Researchers have developed a way to enhance MR images to aid large-scale studies designed to show how strokes affect different people and how patients respond to treatment.
Scans performed on stroke patients at hospitals often have too low of a resolution for research analyses using various algorithms. Researchers usually obtain images with much higher resolution for use in scientific studies.
The group from the Massachusetts Institute of Technology wanted to investigate a way to utilize the large amount of these lower-quality scans. The new approach involves filling in missing data from each patient scan by taking information from the entire set of MRI scans and using it to recreate omitted anatomical features.

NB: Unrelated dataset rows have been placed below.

Definition prim_con (fuel : nat) (aristas : list arista) (nodo_inicial : option string)
  : resultado (list arista * Z) :=
  match aristas with
  | [] => Ok ([], 0)
  | _ =>
    let grafo := construir_grafo aristas in
    inicial ← match nodo_inicial with
              | Some n => Ok n
              | None => match grafo with
                        | (k, _) :: _ => Ok k
                        | [] => IndexError
                        end
              end;
    let visitados : gset string := {[inicial]} in
    ady ← grafo_consultar grafo inicial;
    let heap := foldl (λ h '(vecino, p), heappush tupla3_ltb h (p, inicial, vecino)) [] ady in
    prim_bucle fuel grafo visitados [] 0 heap
  end.

(** The engine, run with a budget of loop iterations that is never exhausted
    (see [prim_total]): every iteration pops one tuple, and at most two
    tuples per edge are ever pushed. *)
Definition prim (aristas : list arista) (nodo_inicial : option string)
  : resultado (list arista * Z) :=
  prim_con (S (2 * length aristas)) aristas nodo_inicial.

(** ** Dijkstra (src/dijkstra.py, dijkstra and reconstruir_ruta) *)

(** A recorded distance: an integer, or [float('inf')]. *)
Inductive distancia : Type :=
| Finita (d : Z)
| Infinita.

(** [nueva < distancias[vecino]] *)
Definition menor_que (nueva : Z) (d : distancia) : bool :=
  match d with
  | Finita x => nueva <? x
  | Infinita => true
  end.

Record estado_dijkstra : Type := MkEstado {
  distancias : gmap string distancia;
  predecesores : gmap string string;
  heap_d : list (Z * string)
}.

(** The loop over the neighbours of the node that has just been finalised. *)
Fixpoint dijkstra_relajar (visitados : gset string) (distancia_actual : Z)
    (nodo_actual : string) (ady : list (string * Z)) (st : estado_dijkstra)
  : resultado estado_dijkstra :=
  match ady with
  | [] => Ok st
  | (vecino, p) :: resto =>
    if decide (vecino ∈ visitados) then
      dijkstra_relajar visitados distancia_actual nodo_actual resto st
    else
      let nueva_distancia := distancia_actual + p in
      dv ← consultar (distancias st) vecino;
      if menor_que nueva_distancia dv then
        dijkstra_relajar visitados distancia_actual nodo_actual resto
          {| distancias := <[vecino := Finita nueva_distancia]> (distancias st);
             predecesores := <[vecino := nodo_actual]> (predecesores st);
             heap_d := heappush tupla2_ltb (heap_d st) (nueva_distancia, vecino) |}
      else dijkstra_relajar visitados distancia_actual nodo_actual resto st
  end.

Fixpoint dijkstra_bucle (fuel : nat) (grafo : grafo_t) (visitados : gset string)
    (st : estado_dijkstra)
  : resultado (gmap string distancia * gmap string string) :=
  match fuel with
  | O => Agotado
  | S fuel' =>
    match heappop (heap_d st) with
    | None => Ok (distancias st, predecesores st)
    | Some ((distancia_actual, nodo_actual), heap') =>
      let st1 := {| distancias := distancias st;
                    predecesores := predecesores st;
                    heap_d := heap' |} in
      if decide (nodo_actual ∈ visitados) then
        dijkstra_bucle fuel' grafo visitados st1
      else
        let visitados' := visitados ∪ {[nodo_actual]} in
        ady ← grafo_consultar grafo nodo_actual;
        st2 ← dijkstra_relajar visitados' distancia_actual nodo_actual ady st1;
        dijkstra_bucle fuel' grafo visitados' st2
    end
  end.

"The key idea is to generate an image that is anatomically plausible, and to an algorithm looks like one of those research scans, and is completely consistent with clinical images that were acquired," said senior author Polina Golland, PhD, a professor of electrical engineering and computer science, in a statement. "Once you have that, you can apply every state-of-the-art algorithm that was developed for the beautiful research images and run the same analysis, and get the results as if these were the research images."
Golland is scheduled to present the study the week of June 25 at the Information Processing in Medical Imaging conference in Boone, NC.
Using these scans, researchers could study how genetic factors influence stroke survival or how people respond to different treatments. They could also use this approach to study other disorders such as Alzheimer's disease.